• _SUPPLIED MATERIAL_
= = =

(** A round turns the previous modules into the present ones. *)
Lemma diff_modules_replayed (prev curr : Modules) :
  NoDup prev.*1 -> NoDup curr.*1 -> foldl change_modules (names prev) (diff_modules prev curr) = names curr.
Proof.
  intros Hp Hc.
  assert (Hl : forall n, (exists x y, loaded n x y ∈ diff_modules prev curr) <-> n ∈ curr.*1 /\ n ∉ prev.*1).
  { intros n. unfold diff_modules. setoid_rewrite merge_sort_Permutation. setoid_rewrite elem_of_app. setoid_rewrite list_elem_of_omap. split.
    - intros (x & y & [([m [a b]] & Hin & Hg)|([m i] & Hin & Hg)]); [|by destruct (od_get m curr)].
      destruct (od_get m prev) eqn:E; [done|]. injection Hg as -> -> ->. apply od_get_None in E. split; [|done].
      by apply (list_elem_of_fmap_2 fst) in Hin.
    - intros [([m [a b]] & -> & Hin)%list_elem_of_fmap Hn]. exists a, b. left. exists (m, (a, b)). split; [done|].
      apply od_get_None in Hn. cbn in Hn |- *. by rewrite Hn. }
  assert (Hu : forall n, unloaded n ∈ diff_modules prev curr <-> n ∈ prev.*1 /\ n ∉ curr.*1).
  { intros n. unfold diff_modules. rewrite merge_sort_Permutation, elem_of_app, !list_elem_of_omap. split.
    - intros [([m [a b]] & Hin & Hg)|([m i] & Hin & Hg)]; [by destruct (od_get m prev)|].
      destruct (od_get m curr) eqn:E; [done|]. injection Hg as ->. apply od_get_None in E. split; [|done].
      by apply (list_elem_of_fmap_2 fst) in Hin.
    - intros [([m i] & -> & Hin)%list_elem_of_fmap Hn]. right. exists (m, i). split; [done|].
      apply od_get_None in Hn. cbn in Hn |- *. by rewrite Hn. }
  apply set_eq. intros n. rewrite change_modules_elem.
  - unfold names. rewrite Hl, Hu, !elem_of_list_to_set. destruct (decide (n ∈ prev.*1)), (decide (n ∈ curr.*1)); naive_solver.
  - intros x y H1 [? H2]%Hu. destruct (proj1 (Hl n) (ex_intro _ x (ex_intro _ y H1))) as [? ?]. done.
Qed.

Lemma parse_modules_nodup (text : string) : NoDup (parse_proc_modules text).*1.
Proof.
  unfold parse_proc_modules. assert (NoDup (@nil (string * (Z * Z))).*1) as H by constructor. revert H.
  generalize (@nil (string * (Z * Z))). induction (omap parse_module (splitlines text)) as [|[n i] l IH]; intros d Hd; [done|].
  apply IH. by apply od_set_nodup.
Qed.

(** The file as last read, before it could not be read. *)
Fixpoint last_read (text : string) (rounds : list (option string * (ModuleChange -> Z * string))) : string :=
  match rounds with
  | (Some t, _) :: rest => last_read t rest
  | _ => text
  end.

= = =

Would you repeat all of the entries exactly?

(** A round turns the previous modules into the present ones. *)
Lemma diff_modules_replayed (prev curr : Modules) :
  NoDup prev.*1 -> NoDup curr.*1 -> foldl change_modules (names prev) (diff_modules prev curr) = names curr.
Proof.
  intros Hp Hc.
  assert (Hl : forall n, (exists x y, loaded n x y ∈ diff_modules prev curr) <-> n ∈ curr.*1 /\ n ∉ prev.*1).
  { intros n. unfold diff_modules. setoid_rewrite merge_sort_Permutation. setoid_rewrite elem_of_app. setoid_rewrite list_elem_of_omap. split.
    - intros (x & y & [([m [a b]] & Hin & Hg)|([m i] & Hin & Hg)]); [|by destruct (od_get m curr)].
      destruct (od_get m prev) eqn:E; [done|]. injection Hg as -> -> ->. apply od_get_None in E. split; [|done].
      by apply (list_elem_of_fmap_2 fst) in Hin.
    - intros [([m [a b]] & -> & Hin)%list_elem_of_fmap Hn]. exists a, b. left. exists (m, (a, b)). split; [done|].
      apply od_get_None in Hn. cbn in Hn |- *. by rewrite Hn. }
  assert (Hu : forall n, unloaded n ∈ diff_modules prev curr <-> n ∈ prev.*1 /\ n ∉ curr.*1).
  { intros n. unfold diff_modules. rewrite merge_sort_Permutation, elem_of_app, !list_elem_of_omap. split.
    - intros [([m [a b]] & Hin & Hg)|([m i] & Hin & Hg)]; [by destruct (od_get m prev)|].
      destruct (od_get m curr) eqn:E; [done|]. injection Hg as ->. apply od_get_None in E. split; [|done].
      by apply (list_elem_of_fmap_2 fst) in Hin.
    - intros [([m i] & -> & Hin)%list_elem_of_fmap Hn]. right. exists (m, i). split; [done|].
      apply od_get_None in Hn. cbn in Hn |- *. by rewrite Hn. }
  apply set_eq. intros n. rewrite change_modules_elem.
  - unfold names. rewrite Hl, Hu, !elem_of_list_to_set. destruct (decide (n ∈ prev.*1)), (decide (n ∈ curr.*1)); naive_solver.
  - intros x y H1 [? H2]%Hu. destruct (proj1 (Hl n) (ex_intro _ x (ex_intro _ y H1))) as [? ?]. done.
Qed.

Lemma parse_modules_nodup (text : string) : NoDup (parse_proc_modules text).*1.
Proof.
  unfold parse_proc_modules. assert (NoDup (@nil (string * (Z * Z))).*1) as H by constructor. revert H.
  generalize (@nil (string * (Z * Z))). induction (omap parse_module (splitlines text)) as [|[n i] l IH]; intros d Hd; [done|].
  apply IH. by apply od_set_nodup.
Qed.

(** The file as last read, before it could not be read. *)
Fixpoint last_read (text : string) (rounds : list (option string * (ModuleChange -> Z * string))) : string :=
  match rounds with
  | (Some t, _) :: rest => last_read t rest
  | _ => text
  end.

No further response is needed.